Le printemps avant la lettre.
Trois jours de carnaval, d'huîtres dans la bière, de confettis sur les brochettes, partout et sans masque. On aurait fait péter le Cava et le concept. Sorti les tables et les bouteilles dans la rue. Embrassé les voisins. Brûlé les vieux masques et les tests transgéniques usagés en tas sur la chaussée. Dansé jusqu'au bout de la nuit.
Le Bois de la Cambre, puissance dix, mais sans les autopompes.
Et à Liège, le Parc de la Boverie, rebaptisé "de la Beuverie", aurait été intronisé en dancing permanent.
Vous vous rendez compte ? Enfin, enfin, la délivrance !
La fin du tunnel, après deux ans de peur, de fermetures des cafés, de quarantaines à la chaîne, de confinements généralisés, d'interdiction de danser, d'exclusions des non-vaccinés, de QR code obligatoires, de CODECO permanent, de Covid Safe Ticket dans ton cul et de lois sanitaires édictées sur ordonnance !
Eh! bien non.
Juste une petite fiesta au Théâtre de Poche, style braséro, Chardonnay et bières locales, comme ils en font 185 par an. Quatre étudiantes de l'INSAS qui dansent vaguement devant un bar, ça ne compte pas.

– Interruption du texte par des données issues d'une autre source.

(* ===== verification/Tokens.v ===== *)
(** * Token estimates

    [crates/codegen/xai-token-estimation/src/lib.rs]: the four-bytes-a-token
    heuristic and the threshold tests on it, in [u64] with saturation; and the
    estimates of conversation items of [xai-chat-state/src/actor/state.rs].
    The byte lengths of strings in memory are exact: only products of given
    counts can reach the end of the range.  The percentages that go through
    [f64] come last. *)

From S2P Require Import Prelude RustStr ToolCallIds History.

#[local] Open Scope N_scope.

(** ** Saturating arithmetic *)

Definition saturating_mul (a b : N) : N := N.min (a * b) U64_MAX.

Definition byte_len (s : bytes) : N := N.of_nat (length s).

(** ** [xai-token-estimation] *)

Definition BYTES_PER_TOKEN : N := 4.
Definition IMAGE_TOKEN_ESTIMATE : N := 765.

Definition estimate_tokens (s : bytes) : N := byte_len s / BYTES_PER_TOKEN.
Definition estimate_chars (tokens : N) : N := saturating_mul tokens BYTES_PER_TOKEN.
Definition estimate_image_tokens (image_count : N) : N := saturating_mul image_count IMAGE_TOKEN_ESTIMATE.

(** [checked_div] fails on a zero total only. *)
Definition usage_percentage_truncated_u8 (used total : N) : N :=
  if total =? 0 then 0 else N.min (saturating_mul used 100 / total) 100.

Definition free_tokens (total used : N) : N := saturating_sub total used.

Definition exceeds_threshold (used context_window threshold_percent : N) : bool :=
  if context_window =? 0 then false
  else saturating_mul context_window threshold_percent <=? saturating_mul used 100.

Definition exceeds_threshold_with_headroom (used context_window threshold_percent headroom : N) : bool :=
  if context_window =? 0 then false
  else saturating_sub (saturating_mul context_window threshold_percent) (saturating_mul headroom 100)
       <=? saturating_mul used 100.

(** ** Estimates of items *)

Section Items.
Context `{Payloads}.

Definition sum_N (l : list N) : N := foldr N.add 0 l.

Definition text_bytes (parts : list ContentPart) : N :=
  sum_N (map (fun p => match p with Text t => byte_len t | Image _ => 0 end) parts).

Definition image_count (parts : list ContentPart) : N :=
  sum_N (map (fun p => if is_image p then 1 else 0) parts).

Definition estimate_item_tokens (item : Item) : N :=
  match item with
  | ISystem s => estimate_tokens (system_content s)
  | IUser u => text_bytes (user_content u) / BYTES_PER_TOKEN + estimate_image_tokens (image_count (user_content u))
  | IAssistant a =>
      (byte_len (assistant_content a) + sum_N (map (fun tc => byte_len (call_arguments tc)) (tool_calls a)))
      / BYTES_PER_TOKEN
  | IToolResult tr => estimate_tokens (result_content tr)
  | IBackendToolCall b => estimate_tokens (text_summary b)
  | IReasoning r =>
      let text_bytes := byte_len (reasoning_item_text r) in
      let enc_bytes := match encrypted_content r with Some e => byte_len e | None => 0 end in
      N.max text_bytes (enc_bytes * 3 / 4) / BYTES_PER_TOKEN
  end.

Definition estimate_system_message_tokens (item : Item) : N :=
  match item with ISystem s => estimate_tokens (system_content s) | _ => 0 end.

Definition estimate_conversation_tokens (items : list Item) : N := sum_N (map estimate_item_tokens items).

Definition estimate_messages_tokens (items : list Item) : N :=
  sum_N (map estimate_item_tokens (List.filter (fun i => negb (is_system i)) items)).

Lemma sum_N_app (a b : list N) : sum_N (a ++ b) = sum_N a + sum_N b.
Proof. induction a as [|x a IH]; [done|]. simpl. rewrite IH. lia. Qed.

Lemma estimate_app (a b : list Item) :
  estimate_conversation_tokens (a ++ b) = estimate_conversation_tokens a + estimate_conversation_tokens b.
Proof. unfold estimate_conversation_tokens. by rewrite map_app, sum_N_app. Qed.

Lemma estimate_cons (i : Item) (l : list Item) :
  estimate_conversation_tokens (i :: l) = estimate_item_tokens i + estimate_conversation_tokens l.
Proof. done. Qed.

End Items.

(** ** Thresholds *)

(** C35: the auto-compaction test is exact: as long as the products stay in 64
    bits it compares [used / window] with the percentage, rounding nowhere; past
    that it errs towards compaction, never away from it; and a headroom only makes
    it fire earlier.  The percentage shown beside it is the floor, at most 100. *)
Theorem threshold_exact (used window percent headroom : N) :
  0 < window → percent ≤ 255 →
  (used * 100 ≤ U64_MAX → window * percent ≤ U64_MAX →
   exceeds_threshold used window percent = true ↔ window * percent ≤ used * 100)
  ∧ (window * percent ≤ used * 100 → exceeds_threshold used window percent = true)
  ∧ (exceeds_threshold used window percent = true →
     exceeds_threshold_with_headroom used window percent headroom = true)
  ∧ exceeds_threshold_with_headroom used window percent 0 = exceeds_threshold used window percent
  ∧ usage_percentage_truncated_u8 used window ≤ 100
  ∧ (used ≤ window → used * 100 ≤ U64_MAX →
     let shown := usage_percentage_truncated_u8 used window in
     shown * window ≤ used * 100 < (shown + 1) * window).
Proof.
  intros Hw Hp. unfold exceeds_threshold, exceeds_threshold_with_headroom, usage_percentage_truncated_u8,
    saturating_sub, saturating_mul.
  assert ((window =? 0) = false) as -> by (apply N.eqb_neq; lia). rewrite !N.leb_le.
  split_and!; [generalize (window * percent); lia..| |apply N.le_min_r|].
  - by rewrite N.sub_0_r.
  - intros Hu Hm. rewrite (N.min_l (used * 100)) by done.
    assert (used * 100 / window ≤ 100) as Hd by (apply N.Div0.div_le_upper_bound; lia).
    rewrite N.min_l by done. split.
    + rewrite N.mul_comm. apply N.Div0.mul_div_le.
    + rewrite N.add_1_r, (N.mul_comm (N.succ _)). apply N.mul_succ_div_gt. lia.
Qed.

Lemma threshold_exact_witness :
  (0 < 1000 ∧ 85 ≤ 255) ∧ exceeds_threshold 850 1000 85 = true ∧ exceeds_threshold 849 1000 85 = false.
Proof.
  split; [lia|].
  destruct (threshold_exact 850 1000 85 0) as (H1 & _); [lia..|].
  destruct (threshold_exact 849 1000 85 0) as (H2 & _); [lia..|].
  split; [apply H1; vm_compute; done|].
  apply not_true_iff_false. intros H3. apply H2 in H3; vm_compute in *; done.
Defined.

(** ** The [f64] arithmetic of the token estimates

    IEEE 754 binary64 from the Standard Library's specification of floating-point
    numbers, which computes: conversion from [u64] (rounding to nearest, ties to
    even), division and multiplication, [min], [round] (ties away from zero) and the
    saturating cast back; and the percentages of
    [crates/codegen/xai-token-estimation/src/lib.rs] that go through them. *)

From Stdlib Require Import Floats.SpecFloat.

#[local] Open Scope Z_scope.

(** ** Operations *)

Definition f64_of_u64 (n : N) : spec_float := binary_normalize 53 1024 (Z.of_N n) 0 false.
Definition f64_div : spec_float → spec_float → spec_float := SFdiv 53 1024.
Definition f64_mul : spec_float → spec_float → spec_float := SFmul 53 1024.

(** [a.min(b)] for a [b] that is a number: it is also the answer when [a] is not. *)
Definition f64_min (a b : spec_float) : spec_float :=
  match SFcompare a b with Some Lt => a | _ => b end.

(** The nearest integer of [m * 2 ^ e], a half away from zero. *)
Definition round_half_up (m : positive) (e : Z) : Z :=
  if 0 <=? e then Zpos m * 2 ^ e else (2 * Zpos m / 2 ^ (- e) + 1) / 2.

(** [x.round() as uN] for the bound [max]: NaN gives zero, everything else
    saturates. *)
Definition round_as (max : N) (x : spec_float) : N :=
  match x with
  | S754_finite false m e => N.min max (Z.to_N (round_half_up m e))
  | S754_infinity false => max
  | _ => 0%N
  end.

Definition round_as_u64 : spec_float → N := round_as U64_MAX.
Definition round_as_u8 : spec_float → N := round_as 255.

(** ** Percentages *)

Definition usage_percentage (used total : N) : spec_float :=
  if (total =? 0)%N then S754_zero false
  else f64_min (f64_mul (f64_div (f64_of_u64 used) (f64_of_u64 total)) (f64_of_u64 100)) (f64_of_u64 100).

Definition usage_percentage_u8 (used total : N) : N := round_as_u8 (usage_percentage used total).

(** The cases the source's own tests fix. *)
Example percentages_round :
  map (fun p => usage_percentage_u8 p.1 p.2)
    [(0, 100); (50, 100); (99, 100); (12700, 256000); (150, 100); (85, 200); (7, 8); (5, 0)]%N
  = [0; 50; 99; 5; 100; 43; 88; 0]%N.
Proof. vm_compute. reflexivity. Qed.

Lemma round_as_bounded (max : N) (x : spec_float) : (round_as max x ≤ max)%N.
Proof. destruct x as [| [] | | [] m e]; simpl; lia. Qed.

Sacré Poutine. Il devait avoir l'œil fixé sur la courbe des chiffres de Sciensano, ou les "live" du CODECO en boucle dans sa salle de bain, attendant le meilleur moment pour nous pourrir la vie.
Ca y est, les Belges sortent du tunnel ? Tenez, prenez ça dans la gueule ! Et boum !, il envoie ses chars envahir l'Ukraine...
Mais qu'est-ce qu'on lui a fait, à ce Poutine !?
Évidemment, nous, cela nous a un peu coupé le sifflet. On n'est pas des bêtes. Le Belge est un grand sensible.
Notez bien que, malgré notre grande sensibilité, la guerre chez les autres, généralement, on s'en tamponne la barquette de frites. Cela ne nous a jamais empêché de digérer ni de ronfler. Enfin, quand je dis "nous", c'est une facilité de langage. Car il y a toujours eu aussi, chez nous, quelques solidaires solitaires qui veillaient au chevet des malheurs du monde. Et "gardaient la lampe allumée" (Bertin).
Tant que cela se passait au Yémen, en Syrie, en Érythrée, "nous" arrivions généralement très bien à "vivre avec". D'ailleurs, nos journaux et nos télés n'en parlaient (pratiquement) jamais.
Comme le disait Jacques Chirac, cela nous en touche une sans faire bouger l'autre (important, le Chirac : un journaliste doit toujours citer ses sources, même discrètement poilues).
Mais l'Ukraine, c'est différent. On se sentirait presque en famille. Car rien ne ressemble plus à un soldat ukrainien que mon plombier polonais.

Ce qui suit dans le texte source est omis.